Online pet retailer Chewy (CHWY 2.04%) is not yet considered a mainstream blue chip stock. It's not a high-flying technology stock. Nor does it make electric vehicles. Instead, it's a business dedicated to pets and pet parents. 

So investors may be surprised to read about Chewy's impressive growth rates and expanding profit margins. Those are just two factors that make this under-the-radar growth stock a buy-and-hold candidate for long-term investors. Let's look closer at the business to understand better why Chewy deserves a spot in your portfolio. 

A dog wearing antlers.

Image source: Getty Images.

Chewy is growing revenue and customers 

As I mentioned earlier, Chewy's sales have increased at an impressive rate. From 2016 to 2021, Chewy's sales grew from $900 million to $7.1 billion. It's an e-commerce company that sells many things your pets could need and want. Interestingly, revenue growth is driven on two fronts -- gaining new customers and increasing spending per customer.

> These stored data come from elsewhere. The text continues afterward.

Lemma query_spec q w : swp (λ r w', ∀ o, r = Ok o → ∃ h, answers h q o) (query q) w.
Proof.
  intros w1 Hf1 Hs1. split_and!; [done| |done]. intros [o|e] w2 [Hans ->]; (split; [done|]).
  - intros w3 Hf3 _ o' [= <-]. by eexists.
  - by intros w3 Hf3 _.
Qed.

Lemma discover_spec w :
  swp (λ r w', ∀ d, r = Ok d → reported d) (discover_owned_addresses ip_parse decode_addresses decode_routes protocol) w.
Proof.
  apply swp_bind. eapply swp_mono; [apply query_spec|]. intros [oa|e] w1 Ha; [|done].
  apply swp_bind. eapply swp_mono; [apply query_spec|]. intros [o4|e] w2 H4; [|done].
  apply swp_bind. eapply swp_mono; [apply query_spec|]. intros [o6|e] w3 H6; [|done].
  intros w4 _ _ d Hd. destruct (Ha _ eq_refl) as [ha ?], (H4 _ eq_refl) as [h4 ?], (H6 _ eq_refl) as [h6 ?].
  exists ha, h4, h6, oa, o4, o6. split_and!; [done..|]. by destruct (parse_discovery_outputs _ _ _ _ _ _ _); simplify_eq.
Qed.

(** Every target, configured or discovered, has its address and interface among the merged ones. *)
Lemma merge_covers configured discovered target :
  target ∈ configured ∨ target ∈ discovered →
  ∃ merged, merged ∈ merge_cleanup_targets configured discovered ∧ addr merged.1 = addr target.1 ∧ merged.2 = target.2.
Proof.
  set (insert_target := λ (targets : AddressInventory) (t : VipAddr * Text), <[(addr t.1, t.2) := t]> targets).
  assert (∀ l m, keyed m → keyed (foldl insert_target m l) ∧
            (∀ ip i, listed m ip i → listed (foldl insert_target m l) ip i) ∧
            ∀ t, t ∈ l → listed (foldl insert_target m l) (addr t.1) t.2) as Hfold.
  { induction l as [|[v i] l IH]; intros m Hm; cbn; [by split_and!; [..|intros t Ht; apply not_elem_of_nil in Ht]|].
    destruct (IH (insert_target m (v, i))) as (K & L & M); [by apply keyed_insert|]. split_and!; [done| |].
    - intros ip j Hl. by apply L, listed_insert.
    - intros t Ht. apply elem_of_cons in Ht as [->|Ht]; [|by apply M]. apply L. unfold listed, insert_target. by rewrite lookup_insert_eq. }
  intros Hin. destruct (Hfold configured ∅) as (K1 & _ & M1); [intros ip j t Ht; by rewrite lookup_empty in Ht|].
  destruct (Hfold discovered _ K1) as (K2 & L2 & M2).
  assert (listed (foldl insert_target (foldl insert_target ∅ configured) discovered) (addr target.1) target.2) as [t Ht].
  { destruct Hin as [Hin|Hin]; [by apply L2, M1|by apply M2]. }
  exists t. destruct (K2 _ _ _ Ht) as [? ?]. split_and!; [|done|done]. unfold merge_cleanup_targets.
  apply list_elem_of_fmap. exists ((addr target.1, target.2), t). split; [done|]. by apply elem_of_btree_iter.
Qed.

Lemma startup_cleanup_spec vips w :
  single w →
  swp (λ r w', r = Ok tt → ∃ d, reported d ∧ ∀ target, target ∈ vips ∨ target ∈ discovered_addresses d → clear target w')
    (startup_cleanup ip_parse decode_addresses decode_routes protocol false vips) w.
Proof.
  intros Hsingle. apply swp_bind. eapply swp_mono; [eapply (swp_frame _ _ w); [done|apply discover_spec]|].
  intros [d|e] w1 [Hd Hf1]; [|done]. apply swp_bind. eapply swp_mono.
  - apply (swp_each _ single clear); [apply single_fewer|apply clear_fewer|intros; by apply reclaim_spec|by eapply single_fewer].
  - intros [[]|e] w2 Hc; [|done]. specialize (Hc eq_refl). eapply swp_mono.
    + eapply (swp_frame _ _ w2); [done|]. apply (swp_each _ (λ _, True) (λ _ _, True)); [done..| |done].
      intros ip w3 _ _. eapply swp_mono; [apply marker_delete_quiet|done].
    + intros r w3 [_ Hf3] Hr. exists d. split; [by apply Hd|]. intros target Ht.
      destruct (merge_covers _ _ _ Ht) as (merged & Hm & Ha & Hi).
      pose proof (clear_fewer _ _ _ Hf3 (Hc merged Hm)) as Hclear. unfold clear in *. by rewrite Ha, Hi in Hclear.
Qed.
End cleanup.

In its most recent quarter ended Oct. 31, Chewy reported having 20.4 million active customers. That was 14.7% higher than the 17.8 million it had at the same time last year. Like other e-commerce businesses, Chewy has thrived since the pandemic onset as millions of folks looked to avoid shopping in person for fear of COVID-19. What's more, pet ownership increased as people sought companionship when human contact was discouraged. Fortunately for Chewy, pet ownership is typically a multi-year commitment. Folks who became new pet parents and Chewy customers during the pandemic could stick around for a long time.

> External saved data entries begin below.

(* ===== verification/TaskStates.v ===== *)
(** * Tasks over a state

    A reading of the events of a task as steps of a state: what holds of the
    state whenever the task waits, and when it returns. *)

From S2P Require Import Prelude Tasks.

Section states.
Context {Ev : Type → Type} {E S : Type} (step : ∀ X, Ev X → X → S → S) (V : S → ∀ X, Ev X → X → Prop).
Local Abbreviation task := (task Ev E).
Local Abbreviation answered := (answered Ev).

(** The state after a history. *)
Definition after (s : S) (h : list answered) : S := foldl (λ s a, step (projT1 a) (projT2 a).1 (projT2 a).2 s) s h.

Lemma after_app s h h' : after s (h ++ h') = after (after s h) h'.
Proof. apply foldl_app. Qed.

(** The answers of a history are those the state allows. *)
Fixpoint consistent (s : S) (h : list answered) : Prop :=
  match h with
  | [] => True
  | a :: h => V s (projT1 a) (projT2 a).1 (projT2 a).2 ∧ consistent (step (projT1 a) (projT2 a).1 (projT2 a).2 s) h
  end.

Lemma consistent_app s h h' : consistent s (h ++ h') ↔ consistent s h ∧ consistent (after s h) h'.
Proof. revert s. induction h as [|a h IH]; intros s; cbn; [naive_solver|]. rewrite IH. unfold after. cbn. tauto. Qed.

Lemma consistent_take s h n : consistent s h → consistent s (take n h).
Proof. rewrite <- (take_drop n h) at 1. by intros [? _]%consistent_app. Qed.

(** The task waits only for events that [I] allows, and returns in [Q]. *)
Fixpoint twp {A} (I : S → ∀ X, Ev X → Prop) (t : task A) (Q : S → Result A E → Prop) (s : S) : Prop :=
  match t with
  | Ret r => Q s r
  | Do e k => I s _ e ∧ ∀ x, V s _ e x → twp I (k x) Q (step _ e x s)
  end.

Lemma twp_waits {A} (I I' : S → ∀ X, Ev X → Prop) (t : task A) Q s :
  (∀ s X e, I s X e → I' s X e) → twp I t Q s → twp I' t Q s.
Proof. intros HI. revert s. induction t as [r|X e k IH]; intros s; cbn; [done|]. intros [He Hk]. split; eauto. Qed.

Section rules.
Context (I : S → ∀ X, Ev X → Prop).

Lemma twp_mono {A} (t : task A) (Q Q' : S → Result A E → Prop) s :
  twp I t Q s → (∀ s r, Q s r → Q' s r) → twp I t Q' s.
Proof. revert s. induction t as [r|X e k IH]; intros s; cbn; [auto|]. intros [He Hk] HQ. split; [done|]. eauto. Qed.

Lemma twp_bind {A B} (t : task A) (k : A → task B) Q s :
  twp I t (λ s r, match r with Ok a => twp I (k a) Q s | Err e => Q s (Err e) end) s → twp I (task_bind k t) Q s.
Proof. revert s. induction t as [[a|e]|X e f IH]; intros s; cbn; [done..|]. intros [He Hk]. split; [done|]. eauto. Qed.

Lemma twp_perform {A X} (e : Ev X) (k : X → task A) Q s :
  I s X e → (∀ x, V s X e x → twp I (k x) Q (step X e x s)) → twp I (perform e ≫= k) Q s.
Proof. by split. Qed.

Lemma twp_attempt {A X} (e : Ev (Result X E)) (k : X → task A) Q s :
  I s _ e → (∀ r, V s _ e r → match r with Ok x => twp I (k x) Q (step _ e r s) | Err e' => Q (step _ e r s) (Err e') end) →
  twp I (attempt_ev e ≫= k) Q s.
Proof. intros He Hk. split; [done|]. intros r Hr. specialize (Hk r Hr). by destruct r. Qed.

Lemma twp_lift {A B} (r : Result B E) (k : B → task A) Q s :
  (∀ e, r = Err e → Q s (Err e)) → (∀ b, r = Ok b → twp I (k b) Q s) → twp I (Ret r ≫= k) Q s.
Proof. destruct r; cbn; auto. Qed.

Lemma twp_outcome {A} (t : task A) Q s : twp I t (λ s r, Q s (Ok r)) s → twp I (outcome t) Q s.
Proof. revert s. induction t as [r|X e f IH]; intros s; cbn; [done|]. intros [He Hk]. split; [done|]. eauto. Qed.

(** A guard that leaves the state as it is. *)
Lemma twp_guarded {A} (guard : task unit) (t : task A) Q s :
  (∀ s X (e : Ev X), I s X e →
    twp I guard (λ s' r, s' = s ∧ match r with Ok _ => True | Err e => Q s (Err e) end) s) →
  twp I t Q s → twp I (guarded guard t) Q s.
Proof.
  intros Hg. revert s. induction t as [r|X e k IH]; intros s; [done|]. cbn [guarded twp]. intros [He Hk].
  apply twp_bind. eapply twp_mono; [by eapply Hg|]. intros s' [[]|e'] [-> Hr]; [|done]. split; [done|]. eauto.
Qed.

Lemma twp_runs {A} (t : task A) Q s h r : twp I t Q s → runs t h r → consistent s h → Q (after s h) r.
Proof.
  revert t s. induction h as [|a h IH]; intros [r'|X e k] s Ht Hr Hc; cbn in Hr; [by subst|done|done|].
  destruct Ht as [_ Hk], Hr as (x & -> & Hr), Hc as [Hx Hc]. by apply (IH (k x)); [apply Hk|..].
Qed.

(** A task that has performed a history waits for an event that [I] allows. *)
Lemma twp_reaches {A} (t : task A) Q s h X (e : Ev X) x :
  twp I t Q s → reaches t (h ++ [did e x]) → consistent s h → I (after s h) X e.
Proof.
  revert t s. induction h as [|a h IH]; intros [r'|Y e' k] s Ht Hr Hc; cbn in Hr; [done| |done|].
  - destruct Hr as (y & Heq & _). change ((λ a : answered, I s (projT1 a) (projT2 a).1) (did e x)). rewrite Heq. apply Ht.
  - destruct Ht as [_ Hk], Hr as (y & -> & Hr), Hc as [Hy Hc]. by apply (IH (k y)); [apply Hk|..].
Qed.

Lemma twp_always {A} (J : S → Prop) (t : task A) Q s h :
  (∀ s X e, I s X e → J s) → (∀ s r, Q s r → J s) → twp I t Q s → reaches t h → consistent s h → J (after s h).
Proof.
  intros HI HQ. revert t s. induction h as [|a h IH]; intros [r'|Y e' k] s Ht Hr Hc; cbn in Hr; [by eapply HQ| |done|].
  - destruct Ht as [He _]. by eapply HI.
  - destruct Ht as [_ Hk], Hr as (y & -> & Hr), Hc as [Hy Hc]. by apply (IH (k y)); [apply Hk|..].
Qed.
End rules.

(** ** Results a task can have *)

Definition can_return {A} (t : task A) (r : Result A E) : Prop := ∃ h, runs t h r.

Lemma can_return_do {A X} (e : Ev X) (k : X → task A) x r : can_return (k x) r → can_return (Do e k) r.
Proof. intros [h Hh]. exists (did e x :: h). by exists x. Qed.

Lemma twp_can_return {A} I (t : task A) Q s : twp I t Q s → twp I t (λ s r, Q s r ∧ can_return t r) s.
Proof.
  revert s. induction t as [r|X e k IH]; intros s; cbn; [intros ?; split; [done|by exists []]|].
  intros [He Hk]. split; [done|]. intros x Hx. eapply twp_mono; [by apply IH, Hk|]. intros s' r [HQ Hp].
  split; [done|]. by eapply can_return_do.
Qed.

(** ** Runs with given answers *)

(** The run in which the answer to an event depends on the state. *)
Fixpoint replay {A} (answer : S → ∀ X, Ev X → X) (s : S) (t : task A) : list answered * Result A E :=
  match t with
  | Ret r => ([], r)
  | Do e k => let x := answer s _ e in let '(h, r) := replay answer (step _ e x s) (k x) in (did e x :: h, r)
  end.

Lemma replay_runs {A} answer s (t : task A) : runs t (replay answer s t).1 (replay answer s t).2.
Proof.
  revert s. induction t as [r|X e k IH]; intros s; [done|]. cbn. specialize (IH (answer s X e) (step X e (answer s X e) s)).
  destruct (replay _ _ _) as [h r]. by exists (answer s X e).
Qed.

Lemma replay_consistent {A} answer s (t : task A) :
  (∀ s X (e : Ev X), V s X e (answer s X e)) → consistent s (replay answer s t).1.
Proof.
  intros Ha. revert s. induction t as [r|X e k IH]; intros s; [done|]. cbn.
  specialize (IH (answer s X e) (step X e (answer s X e) s)). destruct (replay _ _ _) as [h r]. split; [apply Ha|done].
Qed.
End states.

Lemma runs_reaches {Ev E A} (t : task Ev E A) h r : runs t h r → reaches t h.
Proof.
  revert t. induction h as [|a h IH]; intros [r'|X e k]; cbn; [done..|]. intros (x & -> & Hr). exists x. eauto.
Qed.

Lemma reaches_take {Ev E A} (t : task Ev E A) h n : reaches t h → reaches t (take n h).
Proof.
  revert t n. induction h as [|a h IH]; intros [r'|X e k] [|n]; cbn; try done. intros (x & -> & Hr). exists x. eauto.
Qed.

Additionally, Chewy customers are spending more. Net sales per active customer increased to $419 in the third quarter, up by 15.4% from last year's same quarter. The $56 increase in spending per customer is the biggest in the company's history. Management is expertly observing customer shopping habits and introducing new products they desire. Chewy's private label catalog has quadrupled since 2018, and its branded products comprise a growing percentage of overall sales.

Chewy's pet health ambitions

Chewy has recently accelerated its push to become a more prominent player in the $35 billion pet health market. Already, it offers a service called Connect With a Vet, where pet parents can speak to a Chewy-provided veterinarian over the phone or online. The service is free for customers who sign up for Chewy's autoship program, which is similar to Amazon's subscribe and save feature. In the future, Chewy will offer the service for a per-use fee to non-autoship customers. That certainly enhances Chewy's customer value proposition and is an excellent reason for folks to stick with Chewy. 

To add to the pet health service category, Chewy announced that starting in the spring of 2022, it will begin offering a suite of unique pet health insurance through a partnership with Trupanion.

Chewy's stock is inexpensive 

To make a case for investing in Chewy more compelling, it's trading at a relatively low price. Chewy's price-to-sales ratio as of this writing is 2.7. That's less than half the price it was selling earlier in the year and near the lower end of its selling range in its brief history as a public company. The stock has fallen on hard times this year as investors are concerned how supply chain disruptions will hurt Chewy's sales and increase Chewy's costs in the near term.

However, looking back longer-term, Chewy has proven it can grow revenue and increase profit margins simultaneously -- gross profit margin expanded from 16.6% in 2016 to 25.5% in 2021. The short-term pain is an opportunity for long-term investors to buy this growth stock at an inexpensive price.